Nurturing local production
Minister of Trade Bandula Gunawardena has noted the local economy’s dependence on imports, despite local production capabilities. “With the situation in the world right now, the international supply chain has been damaged. Most ports are closed, and with sudden discoveries of Covid-19 cases, ships are diverted into other countries. By the time they come back, perishable goods would already be destroyed. At this time, only impractical politicians will talk about controlling commodity prices,” he said.
When asked what steps the Government is taking to control and manage commodity prices to regularise the standard of living, Gunawardana responded: “The liberalised economy Sri Lanka followed since 1977, while giving us access to global resources, is also doomed to collapse when other economies collapse. The world is facing an economic crisis even worse than the Second World War right now, and we cannot take Sri Lanka as one country and try to address the pricing problem.
“The only solution to overcome this is to build a national economy – this is what President Gotabaya Rajapaksa is trying to achieve through the Saubagya Dakma initiative. Under this policy, we have now stopped importing products that can be homegrown, such as cashews, certain spices, peppers, etc. Others, such as dhal, will have to be imported. We are already taking steps to strengthen these local productions. This is the only thing the Government can do in this situation.”

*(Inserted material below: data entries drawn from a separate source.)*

(* ===== verification/CharSafety.v ===== *)
(** * Edits of described tables

    Every write of the service is one [edit] of the database. An edit leaves the
    columns nobody described, keeps the ids apart and leaves no row without its
    parent. *)

From S2P Require Import Prelude Clock Apperr Sql Hoare CharTree CharView CharStore Characteristics.

Local Open Scope Z_scope.

(** The rows of the table of a level, changed. *)
Definition upd (l : Level) (f : gmap Z row → gmap Z row) (db : gmap string Table) : gmap string Table :=
  <[l_Table l := set_rows (table_of db (l_Table l)) (f (rows db l))]> db.

Lemma on_rows_upd l f s : on_rows l f s = set_db s (upd l f (cs_db s)).
Proof. done. Qed.

Lemma table_of_insert_eq db name tb : table_of (<[name := tb]> db) name = tb.
Proof. unfold table_of. by rewrite lookup_insert_eq. Qed.
Lemma table_of_insert_ne db name name' tb : name ≠ name' → table_of (<[name := tb]> db) name' = table_of db name'.
Proof. intros. unfold table_of. by rewrite lookup_insert_ne. Qed.

Lemma upd_upd l f g db : upd l g (upd l f db) = upd l (g ∘ f) db.
Proof. unfold upd, rows. rewrite !table_of_insert_eq, insert_insert_eq. done. Qed.

(** The loop that writes the orders. *)
Definition ordered (column : string) (orders : list (Z * Z)) (m : gmap Z row) : gmap Z row :=
  foldl (λ m io, alter (λ r, <[column := DInt io.2]> r) io.1 m) m orders.

Section Edits.
Variables (lib : Library) (t : Tree).
Context (Ht : ready t).
Notation parent_of := (parent_of lib).

Inductive edit (db : gmap string Table) : gmap string Table → Prop :=
| ed_insert i l w parent : t_Levels t !! i = Some l → assigns_in (named l) w → Int64.fits (tb_next (table_of db (l_Table l))) = true →
    (∀ j k, i = S j → t_Levels t !! j = Some k → l_Parent l ≠ "" ∧ (l_Parent l, DInt parent) ∈ w ∧ is_Some (rows db k !! parent)) →
    edit db (inserted l w db).2
| ed_update i l id w : t_Levels t !! i = Some l → assigns_in (editable l) w → edit db (upd l (alter (assign w) id) db)
| ed_order i l orders : t_Levels t !! i = Some l → l_Order l ≠ "" → edit db (upd l (ordered (l_Order l) orders) db)
| ed_delete (gone : nat → list Z) db' :
    (∀ i l, t_Levels t !! i = Some l → table_of db' (l_Table l) = set_rows (table_of db (l_Table l)) (filter (λ kv, kv.1 ∉ gone i) (rows db l))) →
    (∀ name, (∀ l, l ∈ t_Levels t → l_Table l ≠ name) → db' !! name = db !! name) →
    (∀ j k l id r, t_Levels t !! j = Some k → t_Levels t !! S j = Some l → rows db l !! id = Some r → parent_of l r ∈ gone j → id ∈ gone (S j)) →
    edit db db'.

(** ** Rows after an edit *)

Lemma next_upd l f db k : tb_next (table_of (upd l f db) (l_Table k)) = tb_next (table_of db (l_Table k)).
Proof.
  unfold upd. destruct (decide (l_Table l = l_Table k)) as [E|E]; [|by rewrite table_of_insert_ne].
  rewrite E, table_of_insert_eq. done.
Qed.

Lemma rows_upd l f db i j k : t_Levels t !! i = Some l → t_Levels t !! j = Some k →
  rows (upd l f db) k = if decide (i = j) then f (rows db l) else rows db k.
Proof.
  intros Hl Hk. unfold upd, rows. destruct (decide (i = j)) as [->|Hne].
  - rewrite Hl in Hk. injection Hk as ->. by rewrite table_of_insert_eq.
  - rewrite table_of_insert_ne; [done|]. intros E. by apply Hne, (tables_apart t Ht i j l k).
Qed.

Lemma rows_inserted l w db i j k : t_Levels t !! i = Some l → t_Levels t !! j = Some k →
  rows (inserted l w db).2 k = if decide (i = j) then <[tb_next (table_of db (l_Table l)) := assign w (tb_defaults (table_of db (l_Table l)))]> (rows db l) else rows db k.
Proof.
  intros Hl Hk. unfold inserted, rows. cbn [snd]. destruct (decide (i = j)) as [->|Hne].
  - rewrite Hl in Hk. injection Hk as ->. by rewrite table_of_insert_eq.
  - rewrite table_of_insert_ne; [done|]. intros E. by apply Hne, (tables_apart t Ht i j l k).
Qed.

Lemma next_inserted l w db i j k : t_Levels t !! i = Some l → t_Levels t !! j = Some k →
  tb_next (table_of (inserted l w db).2 (l_Table k)) = if decide (i = j) then tb_next (table_of db (l_Table l)) + 1 else tb_next (table_of db (l_Table k)).
Proof.
  intros Hl Hk. unfold inserted. cbn [snd]. destruct (decide (i = j)) as [->|Hne].
  - rewrite Hl in Hk. injection Hk as ->. by rewrite table_of_insert_eq.
  - rewrite table_of_insert_ne; [done|]. intros E. by apply Hne, (tables_apart t Ht i j l k).
Qed.

(** A change that keeps every row, with the columns outside [S] as they were. *)
Definition keeps_rows (S : list string) (f : gmap Z row → gmap Z row) : Prop :=
  ∀ m id, match f m !! id, m !! id with Some r', Some r => ∀ c, c ∉ S → r' !! c = r !! c | None, None => True | _, _ => False end.

Lemma alter_keeps S g id : (∀ r c, c ∉ S → g r !! c = (r : row) !! c) → keeps_rows S (alter g id).
Proof.
  intros Hg m j. destruct (decide (id = j)) as [->|Hne]; [rewrite lookup_alter_eq|rewrite lookup_alter_ne by done]; destruct (m !! j); cbn; auto.
Qed.

Lemma ordered_keeps column orders : keeps_rows [column] (ordered column orders).
Proof.
  unfold ordered. induction orders as [|[id o] orders IH]; intros m j; cbn [foldl]; [by destruct (m !! j)|].
  pose proof (alter_keeps [column] (λ r, <[column := DInt o]> r) id) as Ha.
  specialize (Ha ltac:(intros; apply lookup_insert_ne; set_solver) m j). specialize (IH (alter (λ r, <[column := DInt o]> r) id m) j).
  cbn in *. destruct (foldl _ _ _ !! j), (alter _ id m !! j), (m !! j); try done. intros c Hc. by rewrite IH, Ha.
Qed.

Lemma assign_keeps S w id : assigns_in S w → keeps_rows S (alter (assign w) id).
Proof. intros [_ Hw]. apply alter_keeps. intros r c Hc. apply assign_other. intros H. by destruct (Hw c H). Qed.

(** ** Columns nobody described *)

Record kept (db db' : gmap string Table) : Prop := mkKept {
  kp_other : ∀ name, (∀ l, l ∈ t_Levels t → l_Table l ≠ name) → db' !! name = db !! name;
  kp_next : ∀ i l, t_Levels t !! i = Some l → tb_next (table_of db (l_Table l)) <= tb_next (table_of db' (l_Table l));
  kp_rows : ∀ i l id r', t_Levels t !! i = Some l → rows db' l !! id = Some r' → id < tb_next (table_of db (l_Table l)) →
              ∃ r, rows db l !! id = Some r ∧ ∀ c, c ∉ named l → r' !! c = r !! c
}.

Lemma kept_refl db : kept db db.
Proof. split; [done|lia|]. intros i l id r' _ Hr _. by exists r'. Qed.

Lemma kept_trans db db' db'' : kept db db' → kept db' db'' → kept db db''.
Proof.
  intros [Ho Hn Hr] [Ho' Hn' Hr']. split.
  - intros name H. by rewrite Ho', Ho.
  - intros i l Hl. specialize (Hn i l Hl). specialize (Hn' i l Hl). lia.
  - intros i l id r'' Hl E'' Hlt. destruct (Hr' i l id r'' Hl E'') as (r' & E' & H'); [specialize (Hn i l Hl); lia|].
    destruct (Hr i l id r' Hl E' Hlt) as (r & E & H). exists r. split; [done|]. intros c Hc. by rewrite H', H.
Qed.

Lemma upd_kept i l f db : t_Levels t !! i = Some l → keeps_rows (named l) f → kept db (upd l f db).
Proof.
  intros Hl Hf. split.
  - intros name H. unfold upd. rewrite lookup_insert_ne; [done|]. apply H. by apply list_elem_of_lookup_2 in Hl.
  - intros j k _. by rewrite next_upd.
  - intros j k id r' Hk Hr _. rewrite (rows_upd l f db i j k Hl Hk) in Hr. destruct (decide (i = j)) as [->|_]; [|by exists r'].
    rewrite Hl in Hk. injection Hk as ->. specialize (Hf (rows db k) id). rewrite Hr in Hf. destruct (rows db k !! id) as [r|]; [|done]. by exists r.
Qed.

Lemma edit_kept db db' : edit db db' → kept db db'.
Proof.
  intros [i l w parent Hl Hw Hf Hp|i l id w Hl Hw|i l orders Hl Ho|gone db2 Hd Ho Hc].
  - split.
    + intros name H. unfold inserted. cbn. rewrite lookup_insert_ne; [done|]. apply H. by apply list_elem_of_lookup_2 in Hl.
    + intros j k Hk. rewrite (next_inserted l w db i j k Hl Hk). destruct (decide (i = j)) as [->|]; [|lia].
      rewrite Hl in Hk. injection Hk as ->. lia.
    + intros j k id r' Hk Hr Hlt. rewrite (rows_inserted l w db i j k Hl Hk) in Hr. destruct (decide (i = j)) as [->|]; [|by exists r'].
      rewrite Hl in Hk. injection Hk as ->. rewrite lookup_insert_ne in Hr by lia. by exists r'.
  - apply (upd_kept i); [done|]. apply assign_keeps. eapply in_weaken'; [exact Hw|]. intros; by apply in_editable.
  - apply (upd_kept i); [done|]. intros m id. pose proof (ordered_keeps (l_Order l) orders m id) as H. destruct (_ !! id), (m !! id); try done.
    intros c Hc. apply H. intros ->%list_elem_of_singleton. apply Hc, elem_of_named. split; [|done]. unfold places. set_solver.
  - split; [done| |].
    + intros i l Hl. rewrite (Hd i l Hl). cbn. lia.
    + intros i l id r' Hl Hr _. unfold rows in Hr. rewrite (Hd i l Hl) in Hr. cbn in Hr. apply map_lookup_filter_Some in Hr as [Hr _]. by exists r'.
Qed.

(** ** No row without its parent *)

Definition no_orphans (db : gmap string Table) : Prop :=
  ∀ j k l id r, t_Levels t !! j = Some k → t_Levels t !! S j = Some l → rows db l !! id = Some r → is_Some (rows db k !! parent_of l r).

Record intact (db : gmap string Table) : Prop := mkIntact { in_fit : ids_fit t db; in_whole : no_orphans db }.

Lemma below_has_parent j l : t_Levels t !! S j = Some l → l_Parent l ≠ "".
Proof.
  intros Hl. pose proof (wd_parent _ _ _ (described t Ht (S j) l Hl)) as H. rewrite (proj2 (Z.eqb_neq _ _)) in H by lia. apply H. lia.
Qed.

Lemma upd_intact i l f db S : t_Levels t !! i = Some l → keeps_rows S f → (l_Parent l ≠ "" → l_Parent l ∉ S) → intact db → intact (upd l f db).
Proof.
  intros Hl Hf HS [Hfit Hw].
  assert (∀ j k id r', t_Levels t !! j = Some k → rows (upd l f db) k !! id = Some r' →
    ∃ r, rows db k !! id = Some r ∧ parent_of k r' = parent_of k r) as Hrow.
  { intros j k id r' Hk Hr. rewrite (rows_upd l f db i j k Hl Hk) in Hr. destruct (decide (i = j)) as [->|_]; [|by exists r'].
    rewrite Hl in Hk. injection Hk as ->. specialize (Hf (rows db k) id). rewrite Hr in Hf. destruct (rows db k !! id) as [r|]; [|done].
    exists r. split; [done|]. unfold CharView.parent_of. case_bool_decide as Hp; [|done]. unfold col. by rewrite Hf by auto. }
  split.
  - intros j k Hk. rewrite next_upd. destruct (Hfit j k Hk) as [Hn Hr]. split; [done|]. intros id r' (r & E & _)%(Hrow j k id r' Hk). by apply (Hr id r).
  - intros j k m id r' Hk Hm (r & E & ->)%(Hrow _ _ _ _ Hm). destruct (Hw j k m id r Hk Hm E) as [p Hp].
    rewrite (rows_upd l f db i j k Hl Hk). destruct (decide (i = j)) as [->|_]; [|by exists p].
    rewrite Hl in Hk. injection Hk as ->. specialize (Hf (rows db k) (parent_of m r)). rewrite Hp in Hf.
    destruct (f (rows db k) !! parent_of m r) as [p'|]; [by exists p'|done].
Qed.

Lemma insert_intact i l w parent db : t_Levels t !! i = Some l → assigns_in (named l) w → Int64.fits (tb_next (table_of db (l_Table l))) = true →
  (∀ j k, i = S j → t_Levels t !! j = Some k → l_Parent l ≠ "" ∧ (l_Parent l, DInt parent) ∈ w ∧ is_Some (rows db k !! parent)) →
  intact db → intact (inserted l w db).2.
Proof.
  intros Hl [Hnd Hw] Hf Hp [Hfit Hwhole]. split.
  - intros j k Hk. rewrite (next_inserted l w db i j k Hl Hk), (rows_inserted l w db i j k Hl Hk). destruct (Hfit j k Hk) as [Hn Hr].
    destruct (decide (i = j)) as [->|_]; [|done]. rewrite Hl in Hk. injection Hk as ->. split; [lia|].
    intros id r [[<- _]|[_ E]]%lookup_insert_Some; [split; [lia|done]|]. destruct (Hr id r E). split; [lia|done].
  - intros j k m id r Hk Hm Hr. rewrite (rows_inserted l w db i (S j) m Hl Hm) in Hr.
    assert (∀ p, is_Some (rows db k !! p) → is_Some (rows (inserted l w db).2 k !! p)) as Hgrow.
    { intros p [x E]. rewrite (rows_inserted l w db i j k Hl Hk). destruct (decide (i = j)) as [->|_]; [|by exists x].
      rewrite Hl in Hk. injection Hk as ->. destruct (Hfit j k Hl) as [_ Hlt]. destruct (Hlt p x E). rewrite lookup_insert_ne by lia. by exists x. }
    apply Hgrow. destruct (decide (i = S j)) as [->|_]; [|by apply (Hwhole j k m id)].
    rewrite Hl in Hm. injection Hm as ->. apply lookup_insert_Some in Hr as [[_ <-]|[_ Hr]]; [|by apply (Hwhole j k m id)].
    destruct (Hp j k eq_refl Hk) as (Hne & Hin & [x Hx]). unfold CharView.parent_of. rewrite bool_decide_eq_true_2 by done. unfold col.
    rewrite (assign_lookup w _ _ _ Hnd Hin). change (default DNull (Some (DInt parent))) with (DInt parent). rewrite toInt_DInt; [by exists x|]. destruct (Hfit j k Hk) as [_ Hlt]. by apply (Hlt parent x).
Qed.

Lemma edit_intact db db' : edit db db' → intact db → intact db'.
Proof.
  intros [i l w parent Hl Hw Hf Hp|i l id w Hl Hw|i l orders Hl Ho|gone db2 Hd Ho Hc] Hi.
  - by eapply insert_intact.
  - eapply (upd_intact i); [done|by apply assign_keeps| |done]. apply parent_apart. by eapply names_of.
  - eapply (upd_intact i); [done|apply ordered_keeps| |done]. intros Hp H%list_elem_of_singleton.
    by destruct (parent_apart l (names_of t Ht i l Hl) Hp) as (_ & _ & ?).
  - destruct Hi as [Hfit Hwhole].
    assert (∀ i l id r, t_Levels t !! i = Some l → rows db2 l !! id = Some r ↔ rows db l !! id = Some r ∧ id ∉ gone i) as Hrow.
    { intros i l id r Hl. unfold rows. rewrite (Hd i l Hl). cbn. by rewrite map_lookup_filter_Some. }
    split.
    + intros i l Hl. rewrite (Hd i l Hl). cbn. destruct (Hfit i l Hl) as [Hn Hr]. split; [done|]. intros id r [E _]%(Hrow i l id r Hl). by apply (Hr id r).
    + intros j k l id r Hk Hl [E Hid]%(Hrow _ _ _ _ Hl). destruct (Hwhole j k l id r Hk Hl E) as [p Hp]. exists p. apply (Hrow j k _ _ Hk).
      split; [done|]. intros Hg. by apply Hid, (Hc j k l id r).
Qed.
End Edits.

(** * Branches of a tree

    [under] says which rows are below a row, in terms of the database alone;
    [below] finds exactly those, level by level. *)

(** The items [below_loop] finds at a depth. *)
Fixpoint generation (levels : list (list Item)) (parents : list Z) (k : nat) : list Item :=
  match levels, k with
  | [], _ => []
  | rows :: _, O => List.filter (λ r, contains parents (it_ParentID r)) rows
  | rows :: rest, S k => generation rest (it_ID <$> List.filter (λ r, contains parents (it_ParentID r)) rows) k
  end.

He further added this is a long-term process that is unavoidable, as we are amidst a global crisis.
According to the daily price report of the Central Bank of Sri Lanka, there has been a whopping increase in wholesale and retail prices of goods this week. The price of beans in the Dambulla market, which was Rs. 145 on Monday (21), jumped to Rs. 175 the next day, due to low supply from Nuwara Eliya and Mandaramnuwara.
Similarly, the price of carrots, which was Rs. 125 on Monday (21), climbed to Rs. 145 the next day due to low supply from Pussellawa and Bandarawela.
Although the price of coconut decreased from Rs. 79 to Rs. 75 over the same period, due to favourable supply from the Melsiripura and Kurunegala areas, the price of red onions increased to Rs. 380, while the price of fish increased by Rs. 50 daily in the past week.
Consumer Affairs Authority (CAA) Chairman Maj. Gen. Shantha Dissanayake, when asked about steps taken to control the commodity prices, stated that, while the CAA continues to carry out raids on traders violating the stipulated prices of commodities, the CAA has no further information it wishes to share with the media regarding the situation.